Elaphe druzei
- Conservation status: Endangered (IUCN 3.1)

Scientific classification
- Kingdom: Animalia
- Phylum: Chordata
- Class: Reptilia
- Order: Squamata
- Suborder: Serpentes
- Family: Colubridae
- Genus: Elaphe
- Species: E. druzei
- Binomial name: Elaphe druzei Jablonski, Ribeiro-Júnior & Meiri, 2023

= Elaphe druzei =

- Genus: Elaphe
- Species: druzei
- Authority: Jablonski, Ribeiro-Júnior & Meiri, 2023
- Conservation status: EN

Species of snake

Elaphe druzei, commonly known as the Levant rat snake, is a species of non-venomous snake in the subfamily Colubrinae of the family Colubridae. The species is native to northern Israel, Lebanon, and western Syria.

==Taxonomy==
The species Elaphe druzei was formally described in a 2023 article published in Scientific Reports by Jablonski et al., following an integrative taxonomic study of Levantine rat snakes. The study combined morphological data with extensive molecular analyses, including mitochondrial DNA, nuclear DNA, and complete mitogenomes, to clarify the taxonomy of the Elaphe quatuorlineata group. The findings revealed that the population inhabiting Mt. Hermon and adjacent areas represents a deeply divergent lineage distinct from the other recognized species in the group: Elaphe quatuorlineata, Elaphe sauromates and Elaphe urartica. Based on both genetic and morphological distinctiveness, the authors described it as a new species, Elaphe druzei. Molecular clock dating places its divergence from other clade members at approximately 5.1–3.9 million years ago, during the Late Miocene to Pliocene, a period of major geological and climatic shifts in the region.

==Description==
The newly described snake, Elaphe druzei, is a large, non-venomous colubrid, reaching a maximum total length (tail included) of approximately 1.5 m, and an averaging total length of approximately 1 m. It features very dark coloration and strongly keeled dorsal scales, traits that distinguish it from its closest relatives in the Elaphe (rat snake) group. The holotype is a female collected near Majdal Shams on Mt. Hermon at approximately 1,300 m elevation, currently preserved at the Steinhardt Museum of Natural History (TAU-R 19438).

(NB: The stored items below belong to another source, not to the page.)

(** ** The collaborators of the module *)

(** Modelled from the spec: the array backend is outside this module;
    section 6 of the specification lists host/device array allocation,
    host/device copy and the is-this-a-device-array predicate.  A copy to
    the other side allocates a new array with the same shape and items. *)
Definition current_device : Z := 0.

Definition is_cuda_ndarray (v : value) : M bool :=
  λ h, match v with
       | VRef a => match h !! a with
                   | Some (OArray x) => (Ok (bool_decide (is_Some (arr_device x))), h)
                   | _ => (Ok false, h)
                   end
       | _ => (Ok false, h)
       end.

Definition is_numpy_ndarray (v : value) : M bool :=
  λ h, match v with
       | VRef a => match h !! a with
                   | Some (OArray x) => (Ok (bool_decide (arr_device x = None)), h)
                   | _ => (Ok false, h)
                   end
       | _ => (Ok false, h)
       end.

(** [value.get()] of a device array *)
Definition ndarray_get (a : addr) : M addr :=
  do x <- get_array a;
  alloc (OArray {| arr_device := None; arr_shape := arr_shape x;
                   arr_items := arr_items x |}).

(** [cuda.to_cpu(array)]: a host array is returned as it is. *)
Definition cuda_to_cpu (a : addr) : M addr :=
  do x <- get_array a;
  match arr_device x with
  | None => ret a
  | Some _ => ndarray_get a
  end.

(** [cuda.to_gpu(array, device)]: a device array is returned as it is. *)
Definition cuda_to_gpu (a : addr) (device : option Z) : M addr :=
  do x <- get_array a;
  match arr_device x with
  | Some _ => ret a
  | None =>
      alloc (OArray {| arr_device := Some (default current_device device);
                       arr_shape := arr_shape x; arr_items := arr_items x |})
  end.

Definition set_p_name (n : option string) (p : ParameterObj) : ParameterObj :=
  {| p_name := n; p_data := p_data p; p_grad := p_grad p;
     p_update_rule := p_update_rule p |}.
Definition set_p_data (d : option addr) (p : ParameterObj) : ParameterObj :=
  {| p_name := p_name p; p_data := d; p_grad := p_grad p;
     p_update_rule := p_update_rule p |}.
Definition set_p_grad (g : option addr) (p : ParameterObj) : ParameterObj :=
  {| p_name := p_name p; p_data := p_data p; p_grad := g;
     p_update_rule := p_update_rule p |}.

(** Method calls on the value stored under a registered name: the value
    has to be a Parameter, anything else has no such method. *)
Definition as_param (v : value) : M addr :=
  match v with
  | VRef a => do _ <- get_param a; ret a
  | _ => raise (AttributeError "not a Parameter")
  end.

Definition move_opt (move : addr → M addr) (o : option addr) : M (option addr) :=
  match o with
  | None => ret None
  | Some a => do a' <- move a; ret (Some a')
  end.

(** Modelled from the spec: [Parameter.to_cpu], [Parameter.to_gpu],
    [Parameter.initialize] and the [name] and [grad] setters belong to the
    Parameter type, which is outside this module (section 6: host/device
    transfer of itself, [initialize(shape)]).  A transfer moves value and
    gradient; [initialize] gives the holder newly allocated storage of the
    requested shape. *)
Definition Parameter_to_cpu (a : addr) : M unit :=
  do p <- get_param a;
  do d <- move_opt cuda_to_cpu (p_data p);
  do g <- move_opt cuda_to_cpu (p_grad p);
  update_param a (λ p, set_p_grad g (set_p_data d p)).

Definition Parameter_to_gpu (a : addr) (device : option Z) : M unit :=
  do p <- get_param a;
  do d <- move_opt (λ x, cuda_to_gpu x device) (p_data p);
  do g <- move_opt (λ x, cuda_to_gpu x device) (p_grad p);
  update_param a (λ p, set_p_grad g (set_p_data d p)).

Definition Parameter_set_name (a : addr) (n : string) : M unit :=
  update_param a (set_p_name (Some n)).

Definition Parameter_set_grad (a : addr) (g : option addr) : M unit :=
  update_param a (set_p_grad g).

(** [param.shape]: the shape of the value array. *)
Definition Parameter_shape (a : addr) : M (list Z) :=
  do p <- get_param a;
  match p_data p with
  | Some d => do x <- get_array d; ret (arr_shape x)
  | None => raise (AttributeError "shape of an uninitialized parameter")
  end.

(** The items an initializer writes into an array of [n] cells. *)
Definition init_items (n : nat) : list Z := replicate n 0%Z.

Definition Parameter_initialize (a : addr) (shape : list Z) : M unit :=
  do p <- get_param a;
  let dev := match p_data p with
             | Some d => λ h, match h !! d with
                              | Some (OArray x) => (Ok (arr_device x), h)
                              | _ => (Ok None, h)
                              end
             | None => ret None
             end in
  do device <- dev;
  do d <- alloc (OArray {| arr_device := device; arr_shape := shape;
                           arr_items := init_items (Z.to_nat (foldr Z.mul 1%Z shape)) |});
  update_param a (set_p_data (Some d)).

(** ** Pickling protocol and [copy.copy] *)

Definition dquote : string := String "034"%char EmptyString.

Definition lambda_message : string :=
  "This Sequential object has at least one lambda function as " ++
  "its component. Lambda function can't be pickled, so please " ++
  "consider to use functools.partial instead of the lambda " ++
  "function or use " ++ dquote ++ "dill" ++ dquote ++
  " which is an external package that " ++
  "enables pickling an object including lambda functions intead " ++
  "of built-in pickle.".

(** [Sequential.__reduce__]; the result stands for the class and state
    that [object.__reduce__] hands to the pickler. *)
Definition Sequential___reduce__ (self : addr) : M LinkObj :=
  do l <- get_link self;
  match ext l with
  | KSequential _ _ n_lambda =>
      if bool_decide (n_lambda > 0)%Z
      then raise (ValueError lambda_message)
      else ret l
  | _ => ret l
  end.

(** [x.__reduce_ex__]: Sequential overrides [__reduce__], the other
    classes inherit the one of [object]. *)
Definition reduce_ex (self : addr) : M LinkObj :=
  do l <- get_link self;
  match ext l with
  | KSequential _ _ _ => Sequential___reduce__ self
  | _ => ret l
  end.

==Geographic distribution==
Elaphe druzei is endemic to the high-elevation mountains of the Southern Levant, including Mt. Hermon, with an estimated extent of occurrence of approximately 3,000 km² (1,158 sq mi). Its known geographic range spans regions within Israel, Lebanon, and Syria, isolated from other Elaphe populations by a gap of over 400 km. Fossil and subfossil remains in the Hula Valley and Mt. Carmel indicate prior presence during the Pleistocene and Natufian (~12,000 years ago) periods.

==Ecology==
Elaphe druzei is non-venomous, non-aggressive, and generally cryptic. It is considered extremely rare and one of the Western Palearctic’s rarest snakes. Threats include land-use change, tourism development (e.g., ski resort on Mt. Hermon), habitat degradation due to military activity, climate change, and persecution. It likely qualifies as Endangered (IUCN criteria B1 & B2), based on limited range, fragmented habitat, and ongoing decline. In Israel, it is legally protected and largely confined to a nature reserve; no formal protection exists within Lebanon or Syria.